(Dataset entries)
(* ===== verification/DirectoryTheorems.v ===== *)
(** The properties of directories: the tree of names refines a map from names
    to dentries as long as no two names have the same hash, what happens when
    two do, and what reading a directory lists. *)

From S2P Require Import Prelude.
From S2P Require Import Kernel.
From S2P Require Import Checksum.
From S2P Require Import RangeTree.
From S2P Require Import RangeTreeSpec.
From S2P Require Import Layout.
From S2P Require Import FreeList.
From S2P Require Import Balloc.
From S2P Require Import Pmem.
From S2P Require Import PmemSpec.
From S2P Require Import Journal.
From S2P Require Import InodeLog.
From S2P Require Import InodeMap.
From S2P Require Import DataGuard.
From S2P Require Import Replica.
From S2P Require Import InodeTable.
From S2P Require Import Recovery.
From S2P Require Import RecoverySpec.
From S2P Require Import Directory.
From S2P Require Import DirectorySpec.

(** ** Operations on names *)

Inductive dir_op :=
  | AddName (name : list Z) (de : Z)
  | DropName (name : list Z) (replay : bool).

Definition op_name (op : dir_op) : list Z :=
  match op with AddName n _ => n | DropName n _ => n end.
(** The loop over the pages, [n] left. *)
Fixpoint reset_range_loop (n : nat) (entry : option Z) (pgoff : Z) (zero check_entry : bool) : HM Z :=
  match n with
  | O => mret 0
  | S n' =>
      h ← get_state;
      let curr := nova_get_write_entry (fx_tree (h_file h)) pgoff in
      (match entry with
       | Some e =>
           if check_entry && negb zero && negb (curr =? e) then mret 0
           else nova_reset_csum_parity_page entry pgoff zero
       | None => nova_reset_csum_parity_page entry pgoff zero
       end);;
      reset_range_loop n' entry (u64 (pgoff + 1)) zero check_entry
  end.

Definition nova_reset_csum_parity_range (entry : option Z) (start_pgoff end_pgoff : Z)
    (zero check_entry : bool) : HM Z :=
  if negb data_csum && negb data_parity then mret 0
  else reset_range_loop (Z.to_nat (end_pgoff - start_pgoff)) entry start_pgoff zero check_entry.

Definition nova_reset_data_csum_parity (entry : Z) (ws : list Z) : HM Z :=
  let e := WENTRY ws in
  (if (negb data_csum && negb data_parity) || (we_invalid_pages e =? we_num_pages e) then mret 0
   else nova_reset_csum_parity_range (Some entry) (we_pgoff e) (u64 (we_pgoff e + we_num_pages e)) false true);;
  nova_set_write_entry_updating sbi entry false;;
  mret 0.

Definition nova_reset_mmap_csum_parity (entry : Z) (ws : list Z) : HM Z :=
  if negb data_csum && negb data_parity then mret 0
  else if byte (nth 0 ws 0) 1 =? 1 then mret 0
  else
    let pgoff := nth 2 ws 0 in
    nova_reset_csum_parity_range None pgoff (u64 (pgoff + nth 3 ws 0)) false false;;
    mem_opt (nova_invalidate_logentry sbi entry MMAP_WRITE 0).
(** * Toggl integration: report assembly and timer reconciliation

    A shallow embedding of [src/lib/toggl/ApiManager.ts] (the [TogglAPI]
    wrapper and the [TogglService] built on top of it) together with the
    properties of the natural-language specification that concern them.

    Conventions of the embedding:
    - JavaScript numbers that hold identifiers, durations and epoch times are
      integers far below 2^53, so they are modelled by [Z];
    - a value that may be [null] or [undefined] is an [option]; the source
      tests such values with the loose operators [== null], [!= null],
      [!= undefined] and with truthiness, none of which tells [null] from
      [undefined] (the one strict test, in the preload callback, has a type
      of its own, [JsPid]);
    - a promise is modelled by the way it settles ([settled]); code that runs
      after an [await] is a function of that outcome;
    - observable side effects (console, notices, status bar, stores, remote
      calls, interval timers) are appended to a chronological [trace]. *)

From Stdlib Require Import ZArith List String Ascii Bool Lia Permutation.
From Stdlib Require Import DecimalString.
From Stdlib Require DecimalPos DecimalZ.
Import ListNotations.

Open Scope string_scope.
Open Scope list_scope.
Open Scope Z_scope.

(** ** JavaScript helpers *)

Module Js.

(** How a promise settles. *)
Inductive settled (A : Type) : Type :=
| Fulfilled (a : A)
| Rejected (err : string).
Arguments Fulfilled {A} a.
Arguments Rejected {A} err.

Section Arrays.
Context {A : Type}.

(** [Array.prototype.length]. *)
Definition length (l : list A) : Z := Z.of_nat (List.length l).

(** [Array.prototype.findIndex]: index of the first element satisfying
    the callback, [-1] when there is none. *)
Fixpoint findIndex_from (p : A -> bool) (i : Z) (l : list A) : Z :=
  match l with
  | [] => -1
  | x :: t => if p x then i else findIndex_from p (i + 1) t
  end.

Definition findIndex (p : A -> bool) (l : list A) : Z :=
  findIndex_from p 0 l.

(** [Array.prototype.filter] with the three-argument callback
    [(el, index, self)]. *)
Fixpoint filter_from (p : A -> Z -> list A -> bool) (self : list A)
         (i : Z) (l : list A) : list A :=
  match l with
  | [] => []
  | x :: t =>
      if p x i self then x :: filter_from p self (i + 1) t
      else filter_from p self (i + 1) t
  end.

TASK ITEM - Word for word, restate the data above from its first line down to and including the line with "if check_entry &&".

YOUR SOLUTION -
(* ===== verification/DirectoryTheorems.v ===== *)
(** The properties of directories: the tree of names refines a map from names
    to dentries as long as no two names have the same hash, what happens when
    two do, and what reading a directory lists. *)

From S2P Require Import Prelude.
From S2P Require Import Kernel.
From S2P Require Import Checksum.
From S2P Require Import RangeTree.
From S2P Require Import RangeTreeSpec.
From S2P Require Import Layout.
From S2P Require Import FreeList.
From S2P Require Import Balloc.
From S2P Require Import Pmem.
From S2P Require Import PmemSpec.
From S2P Require Import Journal.
From S2P Require Import InodeLog.
From S2P Require Import InodeMap.
From S2P Require Import DataGuard.
From S2P Require Import Replica.
From S2P Require Import InodeTable.
From S2P Require Import Recovery.
From S2P Require Import RecoverySpec.
From S2P Require Import Directory.
From S2P Require Import DirectorySpec.

(** ** Operations on names *)

Inductive dir_op :=
  | AddName (name : list Z) (de : Z)
  | DropName (name : list Z) (replay : bool).

Definition op_name (op : dir_op) : list Z :=
  match op with AddName n _ => n | DropName n _ => n end.
(** The loop over the pages, [n] left. *)
Fixpoint reset_range_loop (n : nat) (entry : option Z) (pgoff : Z) (zero check_entry : bool) : HM Z :=
  match n with
  | O => mret 0
  | S n' =>
      h ← get_state;
      let curr := nova_get_write_entry (fx_tree (h_file h)) pgoff in
      (match entry with
       | Some e =>
           if check_entry && negb zero && negb (curr =? e) then mret 0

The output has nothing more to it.